A Study of Thioctic Acid and Deprenyl in HIV-Infected Patients With Dementia

Launched by THE DANA FOUNDATION · Aug 30, 2001

Keywords

ClinConnect Summary

Patients are randomized to receive thioctic acid alone, deprenyl alone, thioctic acid/deprenyl, or placebo alone for 10 weeks, after which all patients may receive active drug on an open-label basis.
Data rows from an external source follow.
(** * SVRG solver of tick: a shallow embedding of
      [tick/optim/solver/src/svrg.cpp] and the properties of its epoch.

    The C++ class [SVRG] (a [StoSolver]) becomes a record of its members and
    every method a function on that record.  Arrays are lists read and
    written by index, [ulong] values are integers with the wrap-around of
    the additions written out, and a [double] is idealised as an exact
    rational (type [Qc]): the statements below are about the arithmetic the
    code asks for, not about rounding. *)

From stdpp Require Import base decidable option numbers list strings.
From Stdlib Require Import ZArith QArith Qcanon Lia.

Local Open Scope Z_scope.

(** ** Machine integers and doubles *)

(** [ulong]: an unsigned 64-bit integer, kept in [Z]. *)
Definition ulong := Z.

Definition ulong_modulus : Z := 2 ^ 64.

(** The value an unsigned addition stores. *)
Definition wrap (z : Z) : ulong := z mod ulong_modulus.

(** [static_cast<double>(n)] and the implicit conversion of a [ulong]
    operand of a [double] operation. *)
Definition of_ulong (n : ulong) : Qc := Qc_of_Z n.
Arguments of_ulong n%_Z.

(** What a C++ call can do: return, throw to its caller, or have no defined
    behaviour at all (the only such case modelled is the integer division by
    zero of [compute_step_corrections]). *)
Inductive outcome (A : Type) : Type :=
  | Returns (a : A)
  | Throws (what : string)
  | Undefined.
Arguments Returns {A} a.
Arguments Throws {A} what.
Arguments Undefined {A}.

#[global] Instance outcome_ret : MRet outcome := fun A a => Returns a.
#[global] Instance outcome_bind : MBind outcome := fun A B f o =>
  match o with
  | Returns a => f a
  | Throws w => Throws w
  | Undefined => Undefined
  end.

#[global] Instance outcome_fmap : FMap outcome := fun A B f o =>
  match o with
  | Returns a => Returns (f a)
  | Throws w => Throws w
  | Undefined => Undefined
  end.

#[global] Instance outcome_eq_dec {A} `{EqDecision A} :
  EqDecision (outcome A).
Proof. solve_decision. Defined.

(** [n / d] on [ulong]: undefined when the divisor is zero. *)
Definition udiv (n d : ulong) : outcome ulong :=
  if decide (d = 0) then Undefined else Returns (n / d).

(** ** Arrays *)

(** [a[j]] and [a[j] = v] for an index [j] of type [ulong].  The source
    does not check bounds; the model reads the default value and writes
    nothing outside the array, and the statements below say so when they
    need an index to be inside. *)
Definition get {A} `{Inhabited A} (a : list A) (j : ulong) : A :=
  a !!! Z.to_nat j.
Definition set {A} (a : list A) (j : ulong) (v : A) : list A :=
  <[Z.to_nat j := v]> a.
Definition size {A} (a : list A) : ulong := Z.of_nat (length a).

#[global] Instance Qc_inhabited : Inhabited Qc := populate 0%Qc.

(** [for (ulong k = k0; k < k0 + n; ++k) s = body(k, s)]. *)
Fixpoint for_loop {St : Type} (n : nat) (k : ulong) (body : ulong -> St -> St)
    (s : St) : St :=
  match n with
  | O => s
  | S n' => for_loop n' (k + 1) body (body k s)
  end.

(** [for (ulong k = 0; k < n; ++k)]. *)
Definition for_range {St : Type} (n : ulong) (body : ulong -> St -> St)
    (s : St) : St :=
  for_loop (Z.to_nat n) 0 body s.

(** The same loop when its body can fail. *)
Fixpoint for_loopM {St : Type} (n : nat) (k : ulong)
    (body : ulong -> St -> outcome St) (s : St) : outcome St :=
  match n with
  | O => Returns s
  | S n' => s' ← body k s; for_loopM n' (k + 1) body s'
  end.

(** Modelled from the spec: the array classes are not part of svrg.cpp.
    [zeros n] stands for a fresh [ArrayDouble(n)], whose content the code
    never reads before writing it; [init_to_zero] zeroes an array in
    place. *)
Definition zeros (n : ulong) : list Qc := replicate (Z.to_nat n) 0%Qc.
Definition init_to_zero (a : list Qc) : list Qc := replicate (length a) 0%Qc.

(** Modelled from the spec: [y.mult_incr(x, a)] is [y[k] += x[k] * a], the
    accumulation [next_iterate += iterate / epoch_size] of the policy
    [Average]. *)
Definition mult_incr (y x : list Qc) (a : Qc) : list Qc :=
  zip_with (fun yk xk => (yk + xk * a)%Qc) y x.

(** ** Collaborators *)

(** [BaseArrayDouble] holding a sparse row: [size_sparse()] stored entries,
    entry [k] being the value [data()[k]] at coordinate [indices()[k]]. *)
Record SparseArray := {
  indices : list ulong;
  data : list Qc
}.
Definition size_sparse (x : SparseArray) : ulong := size (indices x).

(** The model interface the solver calls ([ModelPtr]); the models
    themselves are not part of svrg.cpp, so every method is a field.
    [grad] and [grad_i] return the array they fill;
    [compute_columns_non_zeros] gives, for column [j], the count the model
    writes at position [j]. *)
Module Model.
Record t := {
  is_sparse : bool;
  get_n_features : ulong;
  get_n_samples : ulong;
  use_intercept : bool;
  grad : list Qc -> list Qc;
  grad_i : ulong -> list Qc -> list Qc;
  grad_i_factor : ulong -> list Qc -> Qc;
  get_features : ulong -> SparseArray;
  compute_columns_non_zeros : ulong -> ulong
}.
End Model.

(** The proximal operator interface ([ProxPtr], and [ProxSeparable] for the
    two [call_single] overloads, [call_single_n] being the one that takes
    a number of steps); the operators are not part of svrg.cpp. *)
Module Prox.
Record t := {
  is_separable : bool;
  call : list Qc -> Qc -> list Qc;
  call_single : Qc -> Qc -> Qc;
  call_single_n : Qc -> Qc -> ulong -> Qc
}.
End Prox.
Patients must have seven clinic visits.

Gender

ALL

Eligibility criteria

• • Inclusion Criteria
• Concurrent Medication:
• Allowed:
• • Antiretrovirals provided dose has been stable for at least 6 weeks prior to study entry.
• Patients must have:
• • HIV seropositivity.
• • Mild to moderate cognitive impairment (problems with short term memory, concentration, and feeling slowed down).
• • No active opportunistic CNS infection.
• • Ability to give informed consent.
• Prior Medication:
• Allowed:
• • Prior antiretrovirals provided dose has been stable for at least the past 6 weeks.
• • Prior thioctic acid or deprenyl.
• • Exclusion Criteria
• Co-existing Condition:
• Patients with the following symptoms or conditions are excluded:
• • Severe premorbid psychiatric illness including schizophrenia and major depression that would interfere with study compliance.
• • CNS neoplasms.
• • Any other clinically significant condition or laboratory abnormality that would preclude participation on study.
• • Current participation in other drug studies.
• Concurrent Medication:
• Excluded:
• • Chemotherapy for malignancy.
• Patients with the following prior conditions are excluded:
• • History of chronic neurological disorders such as serious head injury, documented stroke, multiple sclerosis, uncontrolled epilepsy, Tourette's syndrome, and other neurodegenerative processes such as Huntington's disease.
• • Prior participation in this study.
• • History of adverse reaction/allergy to thioctic acid or deprenyl.
• Prior Medication:
• Excluded:
• • Other investigational drugs within 30 days prior to study entry.